The group orientation relates to one of Sitting Together’s foci: relationships. Kim’s lessons begin with sitting meditation and the breath, but they expand outward into ideas of community, interdependence, and respecting the environment. The focus on sangha is intentional.
“I really want to shift how we think about the Dharma, to think about it more relationally. The Dharma is enacted and manifested in our relationships, and that’s where the rubber hits the road. We can be super kind when we’re by ourselves with a cat, but you know, where we really find compassion or kindness or generosity is in relationships,” says Kim. Since the family unit forms our first relationships, it’s the place to begin teaching kids those Dharma lessons.
So how do you teach kids about loving-kindness? How about “melting monsters with metta spray”? Kim suggests having children draw their emotional monsters, then spray them down with water bottles while saying, “May you be happy.” The ink runs, the kids have fun, and concepts of kindness permeate the activity. It’s one of the many creative, fun crafts that introduce Buddhist ideas in ways that little bodies will enjoy.
Kim grew up in a Zen community in the United States and she still remembers the visceral, tangible aspects of Buddhism as a child: the smell of incense, the act of bowing. “For kids, being spiritual is in their bodies,” she says. “‘Smells and bells’ are super important. If you get them as a kid, it’s like those experience enter your system somatically, on a really deep level. When you become an adult, if that sense is touched into, it reconnects you.”
The children’s activities in Sitting Together are sensory-based and often active. There’s mandala-making with vegetables, tag games that encourage body awareness, and the adorable Teddy Bear Breathing Meditation. A workbook full of lotus connect-the-dots and Five Precepts coloring sheets accompanies the curriculum. Just because active little ones can’t always sit still on the cushion, Kim reasons, doesn’t mean they can’t interact with Buddhist ideas.
The parent-focused activities are more traditional: Dharma discussion and meditation. Because the two curricula are designed to run parallel, with parents and kids practicing separately, the family unit becomes the place where new practices flower in daily life. As Kim emphasizes, the family sangha integrates individual practices into loving, sometimes difficult relationships. “Ideally you want to have [the curriculum] be equally developed for both parents and children, and then integrate it into the family as a system,” she explains.
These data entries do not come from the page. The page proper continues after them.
Lemma lookup_report_eq (k : string) (e : option string) (m : gmap string string) :
  report k e m !! k = match e with Some msg => Some msg | None => m !! k end.
Proof. destruct e; simpl; [apply lookup_insert_eq|reflexivity]. Qed.

Lemma lookup_report_ne (k k' : string) (e : option string) (m : gmap string string) :
  k <> k' -> report k e m !! k' = m !! k'.
Proof. intros H. destruct e; simpl; [now apply lookup_insert_ne|reflexivity]. Qed.

Ltac lookup_rule :=
  rewrite validateForm_rules;
  repeat (rewrite lookup_report_ne by discriminate);
  rewrite lookup_report_eq;
  repeat (rewrite lookup_report_ne by discriminate);
  rewrite ?lookup_empty.

Lemma lookup_name (formData : FormData) :
  validateForm formData !! "name" = nameRule (name formData).
Proof. lookup_rule. now destruct (nameRule _). Qed.

Lemma lookup_email (formData : FormData) :
  validateForm formData !! "email" = emailRule (email formData).
Proof. lookup_rule. now destruct (emailRule _). Qed.

Lemma lookup_password (formData : FormData) :
  validateForm formData !! "password" = passwordRule (password formData).
Proof. lookup_rule. now destruct (passwordRule _). Qed.

Lemma lookup_confirmPassword (formData : FormData) :
  validateForm formData !! "confirmPassword"
  = confirmPasswordRule (password formData) (confirmPassword formData).
Proof. lookup_rule. now destruct (confirmPasswordRule _ _). Qed.

Lemma lookup_role (formData : FormData) :
  validateForm formData !! "role" = roleRule (role formData).
Proof. lookup_rule. now destruct (roleRule _). Qed.

Lemma lookup_sport (formData : FormData) :
  validateForm formData !! "sport" = sportRule (role formData) (sport formData).
Proof. lookup_rule. now destruct (sportRule _ _). Qed.

Lemma is_empty_false (s : string) : is_empty s = false <-> s <> EmptyString.
Proof. destruct s; simpl; split; congruence. Qed.

Lemma is_empty_true (s : string) : is_empty s = true <-> s = EmptyString.
Proof. destruct s; simpl; split; congruence. Qed.

Lemma trimStart_all_whitespace (s : string) :
  all_whitespace s -> trimStart s = EmptyString.
Proof.
  induction s as [|a s IH]; simpl; [reflexivity|].
  intros [Ha Hs]. rewrite Ha. now apply IH.
Qed.

Lemma trim_all_whitespace (s : string) : all_whitespace s -> trim s = EmptyString.
Proof. intros H. unfold trim. now rewrite trimStart_all_whitespace. Qed.

(** *** The email *)

(** The form accepts that email, which as a whole does not have the shape. *)
Lemma spaced_email_accepted :
  trim (email candidateSpaced) <> EmptyString
  /\ validateForm candidateSpaced !! "email" = None
  /\ ~ email_shape (email candidateSpaced)
  /\ ~ invalid_iff_not_shaped candidateSpaced.
Proof.
  assert (Hshape : ~ email_shape (email candidateSpaced)).
  { intros H. apply email_shape_all_nonspace in H. simpl in H.
    destruct H as (_ & Hsp & _). discriminate Hsp. }
  split; [discriminate|]. split; [reflexivity|]. split; [assumption|].
  intros [_ H]. specialize (H Hshape). discriminate H.
Qed.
Laypeople and householders with children often think they have no time for meditation practice. While it can seem overwhelming to approach an entire multi-volume curriculum when you barely have time to shower, Kim says the root of the books is individual attention. That can be done with or without a curriculum, she says. Family life offers a natural introduction to many Buddhist concepts, one that Sitting Together harnesses and makes explicit. “With our children, there’s this amazing world of interbeing and interconnectedness,” Kim says. “I think parents have the opportunity to feel this and experience this . . . there’s a fertile ground for practice.”